Ella sentía que alguien más vivía en su casa pero no podía probarlo. En las mañana siempre encontraba una taza casi vacía de café que no recordaba haber preparado. Aunque creía que tiraba los cepillos de dientes viejos, siempre había al menos dos en el baño, paraditos, formados y listos para realizar un buen trabajo. Cuando se metía a bañar, la cocina se inundaba de olor a pan tostado y cuando dormía, podía jurar que alguien bailaba en la sala. La idea no la asustaba, había algo natural en la presencia de la otra. Compartían hábitos y gustos. Ambas dejaban el último trago de café sin beber, doblaban las hojas de los libros y rayaban en la obsesión de abrir ventanas y cortinas. Lo que le molestaba no era que la otra estaba sino que no podía verla. Quería saber el color de sus ojos y si tenía cicatrices de angustia en el rostro. Quería saber si se peinaba o era del tipo que ignoraba los cepillos. Quería verla para saberla feliz o triste. Intentó quedarse despierta durante la noche pero la música la dormía, intentó esconderse tras las cortinas para ver si pasaba pero se distraía viendo hacía afuera. 

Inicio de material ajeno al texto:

(** ** Regular expressions ([creditInfoRegExp])

    The fragment the credit filter is written in: literal characters, [.],
    [\s], alternation, concatenation, [?] and [*].  [RegExp.prototype.test]
    on a pattern anchored by [^] asks whether some prefix of the text is in
    the pattern's language; it is decided by derivatives. *)

Module RegExp.

Inductive regex :=
| Void                       (* matches nothing *)
| Eps                        (* the empty string *)
| Chr (c : char)             (* a literal character *)
| Dot                        (* [.] : anything but a line terminator *)
| Space                      (* [\s] *)
| Alt (r1 r2 : regex)        (* [r1|r2] *)
| Cat (r1 r2 : regex)        (* [r1r2] *)
| Opt (r : regex)            (* [r?] *)
| Star (r : regex).          (* [r*] *)

(** Canonicalize of the [i] flag.  The characters of [creditInfo] are ASCII
    letters and punctuation, Han characters and U+FF1A; none of the latter
    is the upper case of another character, and a character from U+0080 on
    never canonicalizes into ASCII, so folding [a-z] decides every
    comparison against a character of the pattern. *)
Definition canonicalize (c : char) : char :=
  if ((97 <=? c) && (c <=? 122))%N then (c - 32)%N else c.

Definition char_matches (ignoreCase : bool) (pattern c : char) : bool :=
  if ignoreCase then char_eqb (canonicalize pattern) (canonicalize c)
  else char_eqb pattern c.

Fixpoint nullable (r : regex) : bool :=
  match r with
  | Void | Chr _ | Dot | Space => false
  | Eps | Opt _ | Star _ => true
  | Alt r1 r2 => nullable r1 || nullable r2
  | Cat r1 r2 => nullable r1 && nullable r2
  end.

Sucedió mientras se lavaba la cara un día en la mañana después de llorar con pan tostado. Miró hacía el frente y la vio mirando de regreso. Sonrieron. 

 

Sillón

Su casa se le hizo chica el día que le dijeron que por razones naturales, no podía salir. La razón era que el aire de afuera se había hecho dañino. Asesino de humanos y de amores que se hicieron viento. Primero se hizo un café y sonrió. La idea de no salir le resultaba sospechosamente agradable. Regó las plantas, sacó el azúcar, preparó el pan. Se sentó en una clase de silla disfrazada de cama y se quedó quieta-muy-quieta viendo la pared. El tiempo pasó y el aire no perdonó. Sus pies se hicieron patas y sus muslos un colchón. Su torso se hundió hasta desaparecer y en lugar de pechos nacieron cojines. Sus ojos, botones. La silla disfrazada de cama ya tenía alma de esperar. Sillón. Así la llamaron los primeros en encontrarla.